Hackl Michael, Damerow Deborah, Leschinger Tim, Scaal Martin, Müller Lars Peter, Wegmann Kilian
Center for Orthopedic and Trauma Surgery, University Medical Center, Cologne, Germany.
Cologne Center for Musculoskeletal Biomechanics, Medical Faculty, University of Cologne, Cologne, Germany.
Arch Orthop Trauma Surg. 2015 Nov;135(11):1527-32. doi: 10.1007/s00402-015-2300-0. Epub 2015 Aug 9.
Radial neuropathy represents a devastating complication in a posterior approach to the distal humerus. This study aimed to propose "safe zones" regarding the radial nerve (RN) location at the posterior aspect of the humerus to minimize the risk of iatrogenic injury.
In 100 embalmed specimens, the distances of the proximal edge of the olecranon fossa (OF) to the radial nerve at the medial edge (R1), at the center (R2) and at the lateral edge (R3) of the posterior aspect of humeral shaft were measured. Humeral length (HL) and transcondylar width (TW) were evaluated and correlated to R1, R2 and R3.

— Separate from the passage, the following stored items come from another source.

(** ** Frequency series: equality and match *)

Section Equality.
(** [Array.__eq__], the comparison of the container class, which is not
    among the sources. *)
Variable Array_eq : Array -> Array -> bool.

Definition FrequencySeries_eq (self other : FrequencySeries) : bool :=
  if Array_eq (fs_data self) (fs_data other)
  then Qeq_bool (_epoch self) (_epoch other)
       && Qeq_bool (basic_df (_freqs self)) (basic_df (_freqs other))
  else false.
End Equality.

(** What [match] can be given as [other]. *)
Inductive series : Type :=
| ATimeSeries (s : TimeSeries)
| AFrequencySeries (s : FrequencySeries).

Definition FrequencySeries_match (fuel : nat) (self : FrequencySeries)
  (other : series) (psd : option Array) (tol : Q) : option (result score) :=
  let other :=
    match other with
    | ATimeSeries other =>
        match ts_duration other with
        | Raise e => Some (Raise e)
        | Ok d =>
            if Py.Qltb tol (Qabs (d / fs_duration self - 1))
            then Some (Raise (ValueError
                   "duration of times is higher than given tolerance"))
            else to_frequencyseries fuel other None "regression" None no_kwargs
        end
    | AFrequencySeries other => Some (Ok other)
    end in
  match other with
  | None => None
  | Some (Raise e) => Some (Raise e)
  | Some (Ok other) =>
      if negb (len (fs_data other) =? len (fs_data self))%nat
      then Some (Raise AssertionError)
      else
        match psd with
        | Some p =>
            if negb (len p =? len (fs_data self))%nat
            then Some (Raise AssertionError)
            else Some (filter_match self other psd)
        | None => Some (filter_match self other psd)
        end
  end.

(** [TimeSeries.match].  Its keyword arguments are handed on to
    [to_frequencyseries], the key [window] among them. *)
Definition TimeSeries_match (fuel : nat) (self : TimeSeries) (other : series)
  (psd : option Array) (frequency_grid : option FrequencySamples)
  (method : string) (tol : Q) (window : option (list Q))
  (kwargs : conversion_kwargs)
  : option (result score) :=
  match to_frequencyseries fuel self frequency_grid method window kwargs with
  | None => None
  | Some (Raise e) => Some (Raise e)
  | Some (Ok f) => FrequencySeries_match fuel f other psd tol
  end.
Definition get_alerts (now : nat) (db : Db) (limit : Z)
  (severity status category asset_id : option string)
  (client : gmap string (View * nat)) : View * gmap string (View * nat) :=
  let cache_key := alerts_key limit severity status category asset_id in
  match get_cached_data View cache_key now client with
  | Some cached_result => (cached_result, client)
  | None =>
      let result := build_alerts db limit severity status category asset_id in
      (result, cache_data View cache_key result 300 now client)
  end.

(** The step headed [# Invalidate cache] of [update_alert_status] and
    [create_alert]: [redis_client.delete] of the one key made of
    [alerts:] and a star. *)
Definition delete_alerts_star (client : gmap string (View * nat))
  : gmap string (View * nat) :=
  redis_delete View ["alerts:*"] client.

End AlertsView.


(** ** The models of [services/ml_pipeline.py]

    An event is the dictionary that [analyze_event] receives; its values
    are those of a JSON document.  A fitted model is kept as what it
    computes: [AnomalyDetector.model] is, for an event, what the [try]
    block of [predict] obtains from [_extract_single_event_features],
    [scaler.transform] and [model.decision_function] (a score, or an
    exception), and likewise for the classifier and for the tokenizer and
    the network of the log parser.  An attribute that is [None] is
    [None] here, and using it raises. *)

Inductive Value : Type :=
| Str (s : string)
| Num (q : Q)
| Other.

Definition Event : Type := gmap string Value.

Module AnomalyDetector.

Record t : Type := {
  model : option (Event -> outcome Q);
  is_trained : bool
}.

(** The dictionary that [predict] returns; ['threshold'] is left out of
    the answers that stand for no prediction. *)
Record Prediction : Type := {
  anomaly_score : Q;
  is_anomaly : bool;
  threshold : option Q
}.

Definition __init__ : t := {| model := None; is_trained := false |}.

Definition no_prediction : Prediction :=
  {| anomaly_score := 0; is_anomaly := false; threshold := None |}.

(** The [try] block of [predict] up to the score. *)
Definition decision (self : t) (data : Event) : outcome Q :=
  match model self with
  | Some decision_function => decision_function data
  | None => Raises AttributeError
  end.

Definition predict (self : t) (data : Event) : Prediction :=
  if negb (is_trained self) then no_prediction
  else match decision self data with
       | Returns score =>
           {| anomaly_score := score; is_anomaly := Qltb (1 # 2) score;
              threshold := Some (1 # 2) |}
       | Raises _ => no_prediction
       end.

End AnomalyDetector.

Module ThreatClassifier.

(** [model] gives, for an event, the label that [model.predict] returns
    and the list that [model.predict_proba] returns. *)
Record t : Type := {
  model : option (Event -> outcome (string * list Q));
  is_trained : bool
}.

Record Prediction : Type := {
  classification : string;
  confidence : Q;
  probabilities : option (list (string * Q))
}.

Definition classes : list string := ["benign"; "suspicious"; "malicious"].

Definition __init__ : t := {| model := None; is_trained := false |}.

Definition no_prediction : Prediction :=
  {| classification := "benign"; confidence := 0; probabilities := None |}.

(** [max(probabilities)]; [ValueError] on the empty list. *)
Definition py_max (l : list Q) : outcome Q :=
  match l with
  | [] => Raises (LibraryError "ValueError")
  | x :: l' => Returns (fold_left (fun m y => if Qltb m y then y else m) l' x)
  end.

Definition predict (self : t) (data : Event) : Prediction :=
  if negb (is_trained self) then no_prediction
  else
    match
      (do* r := match model self with
                | Some predict_both => predict_both data
                | None => Raises AttributeError
                end in
       do* confidence := py_max r.2 in
       Returns {| classification := r.1; confidence := confidence;
                  probabilities := Some (zip classes r.2) |})
    with
    | Returns prediction => prediction
    | Raises _ => no_prediction
    end.

End ThreatClassifier.

(** What [re] and [str.lower] compute for [_extract_entities]. *)
Record Text : Type := {
  lower : string -> string;
  findall_ip : string -> list string;
  search_user : string -> option string
}.

(** [keyword in text] *)
Fixpoint occurs_in (keyword text : string) : bool :=
  String.prefix keyword text
  || match text with
     | EmptyString => false
     | String _ rest => occurs_in keyword rest
     end.

Module LogParser.

Record t : Type := {
  tokenizer : option (string -> outcome (list Z));
  model : option (list Z -> outcome (list (list Q)));
  is_loaded : bool
}.

Record Entities : Type := {
  ip : option string;
  action : option string;
  user : option string
}.

Record Parsed : Type := {
  entities : Entities;
  confidence : Q;
  embedding : option (list (list Q))
}.

Definition __init__ : t := {| tokenizer := None; model := None; is_loaded := false |}.
Lemma fetch_and_save_rejects_schema_witness :
  let w := example_world (Ok example_fresh) in
  "forks" ∈ metric_types
  /\ fetch w "forks" "octocat" "hello" = Ok example_fresh
  /\ "forks" ∈ schema_of "forks" /\ ("forks" ∉ columns example_fresh)
  /\ DataManager._fetch_and_save_data w ∅ "forks" "octocat" "hello"
     = (Ok (empty_frame (schema_of "forks")), ∅).
Proof.
  intros w.
  assert ("forks" ∈ metric_types) as Hin by (unfold metric_types; repeat constructor).
  assert (fetch w "forks" "octocat" "hello" = Ok example_fresh) as Hfetch by reflexivity.
  assert ("forks" ∈ schema_of "forks") as Hmissing.
  { change (schema_of "forks") with ["date"; "forks"]. repeat constructor. }
  assert ("forks" ∉ columns example_fresh) as Hnot.
  { simpl. intros Hc. repeat (apply elem_of_cons in Hc as [Hc|Hc]; [discriminate|]).
    by apply elem_of_nil in Hc. }
  split; [exact Hin|]. split; [exact Hfetch|]. split; [exact Hmissing|].
  split; [exact Hnot|].
  exact (fetch_and_save_rejects_schema w ∅ "forks" "octocat" "hello" example_fresh "forks"
           Hin Hfetch Hmissing Hnot).
Defined.

(** Write then read: after a forced [get_data] that fetched a frame of the
    right schema onto a writable disk, an unforced [get_data] at the same
    time gives the same frame back from the artifact and leaves the disk
    alone, provided the threshold is not negative. *)
Theorem get_data_round_trip
    (data_dir : string) (hours : Z) (w : World) (files : gmap string File)
    (t owner repo : string) (df : DataFrame) :
  t ∈ metric_types ->
  fetch w t owner repo = Ok df ->
  columns df = schema_of t ->
  writable w (path_for w t owner repo) = true ->
  0 <= hours ->
  let self := DataManager.__init__ data_dir hours in
  let files' := <[path_for w t owner repo := mkFile (now w) df]> files in
  DataManager.get_data self w files t owner repo true = (Ok df, files')
  /\ DataManager.get_data self w files' t owner repo false = (Ok df, files').
Proof.
  intros Hin Hfetch Hcols Hwrite Hhours self files'. subst self files'. split.
  - unfold DataManager.get_data. cbv zeta.
    rewrite (fetch_and_save_persists w files t owner repo df Hin Hfetch Hcols).
    cbv zeta. by rewrite Hwrite.
  - unfold DataManager.get_data. cbv zeta.
    rewrite is_fresh_after_write by exact Hhours.
    unfold DataManager._load_data, get_for. by rewrite lookup_insert_eq.
Qed.
(** X2. On a deck without duplicates that holds both jokers, the triple
    cut exchanges the block above the first joker with the block below the
    second joker and leaves the jokers and the cards between them in
    place; doing it twice gives the deck back. *)
Theorem triple_cut_swaps_outer_blocks (d : deck) :
  NoDup d → 53 ∈ d → 54 ∈ d →
  ∃ top mid bot j1 j2,
    d = top ++ j1 :: mid ++ j2 :: bot
    ∧ ((j1 = 53 ∧ j2 = 54) ∨ (j1 = 54 ∧ j2 = 53))
    ∧ triple_cut d = Ok (bot ++ j1 :: mid ++ j2 :: top)
    ∧ triple_cut (bot ++ j1 :: mid ++ j2 :: top) = Ok d.
Proof.
  intros Hnd H3 H4.
  destruct (jokers_split d H3 H4) as (top & mid & bot & j1 & j2 & -> & Hj).
  destruct (jokers_apart _ _ _ _ _ Hnd) as (_ & [? ?] & [? ?] & [? ?]).
  exists top, mid, bot, j1, j2. split; [done|]. split; [done|].
  split; apply triple_cut_blocks; try done;
    destruct Hj as [[-> ->]|[-> ->]]; done.
Qed.

Lemma triple_cut_swaps_outer_blocks_witness :
  ∃ top mid bot j1 j2,
    [1; 53; 2; 3; 54; 4; 5] = top ++ j1 :: mid ++ j2 :: bot
    ∧ ((j1 = 53 ∧ j2 = 54) ∨ (j1 = 54 ∧ j2 = 53))
    ∧ triple_cut [1; 53; 2; 3; 54; 4; 5] = Ok (bot ++ j1 :: mid ++ j2 :: top)
    ∧ triple_cut (bot ++ j1 :: mid ++ j2 :: top) = Ok [1; 53; 2; 3; 54; 4; 5].
Proof.
  apply triple_cut_swaps_outer_blocks.
  - apply (bool_decide_eq_true_1 _). reflexivity.
  - apply (bool_decide_eq_true_1 _). reflexivity.
  - apply (bool_decide_eq_true_1 _). reflexivity.
Defined.

(** X3. On a 54-card deck a count cut of size [n] in 0..53 is undone by the
    count cut of size [53 - n]. *)
Theorem count_cut_undone_by_complement (d : deck) (n : Z) :
  length d = 54%nat → 0 ≤ n ≤ 53 →
  ∃ d', count_cut n d = Ok d' ∧ count_cut (53 - n) d' = Ok d.
Proof.
  intros Hlen Hn.
  destruct (snoc_of_length d 53 Hlen) as (d0 & z & -> & Hlen0).
  rewrite count_cut_snoc by lia. eexists. split; [done|].
  rewrite Hlen0.
  replace (Py.bound 54 n) with (Z.to_nat n)
    by (rewrite <- (Z2Nat.id n) at 2 by lia; rewrite bound_nonneg; lia).
  rewrite app_assoc.
  assert (length (drop (Z.to_nat n) d0) = Z.to_nat (53 - n)) as Hd
    by (rewrite length_drop; lia).
  rewrite count_cut_snoc
    by (rewrite length_app, length_drop, length_take; lia).
  rewrite length_app, length_drop, length_take.
  replace (length d0 - Z.to_nat n + Z.to_nat n `min` length d0)%nat
    with 53%nat by lia.
  replace (Py.bound 54 (53 - n)) with (Z.to_nat (53 - n))
    by (rewrite <- (Z2Nat.id (53 - n)) at 2 by lia; rewrite bound_nonneg; lia).
  rewrite drop_app_length', take_app_length' by done.
  by rewrite app_assoc, take_drop.
Qed.

Lemma count_cut_undone_by_complement_witness :
  ∃ d', count_cut 7 (seqZ 1 54) = Ok d' ∧ count_cut (53 - 7) d' = Ok (seqZ 1 54).
Proof. apply count_cut_undone_by_complement; [reflexivity | lia]. Defined.

(** X4. Outside 0..53 the count cut does not fail. A size of at least the
    deck length leaves the cards in place and appends a second copy of the
    bottom card, so the deck grows by one card; a negative size counts
    from the bottom like a Python slice bound. Only the empty deck raises
    ([IndexError]). *)
Theorem count_cut_outside_range (d0 : deck) (z n : Z) :
  count_cut n [] = Raise IndexError
  ∧ (Z.of_nat (length (d0 ++ [z])) ≤ n →
     count_cut n (d0 ++ [z]) = Ok ((d0 ++ [z]) ++ [z]))
  ∧ (n < 0 →
     count_cut n (d0 ++ [z])
     = count_cut (Z.max 0 (n + Z.of_nat (length (d0 ++ [z])))) (d0 ++ [z])).
Proof.
  split; [done|]. split.
  - intros Hn. unfold count_cut. rewrite getitem_last. cbn [mbind result_bind].
    unfold Py.slice, Py.slice_to.
    assert (Py.bound (length (d0 ++ [z])) n = length (d0 ++ [z])) as ->
      by (unfold Py.bound; destruct (Z.ltb_spec n 0); lia).
    rewrite drop_ge by (rewrite length_take; lia).
    by rewrite take_ge by lia.
  - intros Hn. unfold count_cut, Py.slice, Py.slice_to.
    set (len := length (d0 ++ [z])).
    assert (Py.bound len n = Py.bound len (Z.max 0 (n + Z.of_nat len))) as ->;
      [|done].
    unfold Py.bound. destruct (Z.ltb_spec n 0); [|lia].
    destruct (Z.ltb_spec (Z.max 0 (n + Z.of_nat len)) 0); lia.
Qed.

Lemma count_cut_outside_range_witness :
  count_cut 54 (seqZ 1 54) = Ok (seqZ 1 54 ++ [54])
  ∧ count_cut (-2) (seqZ 1 54) = count_cut 52 (seqZ 1 54).
Proof.
  destruct (count_cut_outside_range (seqZ 1 53) 54 54) as (_ & H & _).
  destruct (count_cut_outside_range (seqZ 1 53) 54 (-2)) as (_ & _ & H').
  split; [apply H; vm_compute; discriminate | apply H'; lia].
Defined.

R1 was 15.0 (±2.1; 10.6-19.5) cm, R2 averaged 12.7 (±1.6; 8.9-15.7) cm, R3 was 10.6 (±1.3; 7.6-13.7) cm. HL was 30.8 (±1.9) cm. TW averaged 6.3 (±0.6) cm. TW and HL correlate with R1, R2, R3 (r = 0.451-0.565 [95% CI 0.279-0.685]). The mean ratio was 2.3 (±0.18) for HL/R1, 2.6 (±0.23) for HL/R2 and 3.1 (±0.31) for HL/R3. The ratio averaged 2.2 (±0.20) for R1/TW, 1.9 (±0.18) for R2/TW and 1.6 (±0.15) for R3/TW.
We present the OF as an osseous landmark to reduce the risk of iatrogenic radial neuropathy. HL and TW can be reliably used to estimate the RN location. The consistent "safe zones" of the RN in relation to the OF are 10.5 cm at the medial edge, 9 cm at the center and 7.5 cm at the lateral edge of the posterior aspect of the humeral shaft.
桡神经损伤是肱骨远端后侧入路手术中一种严重的并发症。本研究旨在确定肱骨后侧桡神经(RN)的“安全区”,以降低医源性损伤的风险。
在100具防腐标本上,测量鹰嘴窝(OF)近端边缘至肱骨干后侧内侧边缘(R1)、中心(R2)及外侧边缘(R3)处桡神经的距离。评估肱骨长度(HL)和髁间宽度(TW),并分析其与R1、R2和R3的相关性。
R1为15.0(±2.1;10.6 - 19.5)cm,R2平均为12.7(±1.6;8.9 - 15.7)cm,R3为10.6(±1.3;7.6 - 13.7)cm。HL为30.8(±1.9)cm。TW平均为6.3(±0.6)cm。TW和HL与R1、R2、R3相关(r = 0.451 - 0.565 [95% CI 0.279 - 0.685])。HL/R1的平均比值为2.3(±0.18),HL/R2为2.6(±0.23),HL/R3为3.1(±0.31)。R1/TW的平均比值为2.2(±0.20),R2/TW为1.9(±0.18),R3/TW为1.6(±0.15)。
我们提出将OF作为一个骨性标志,以降低医源性桡神经损伤的风险。HL和TW可可靠地用于估计RN的位置。相对于OF,RN在肱骨干后侧的一致“安全区”为内侧边缘10.5 cm、中心9 cm、外侧边缘7.5 cm。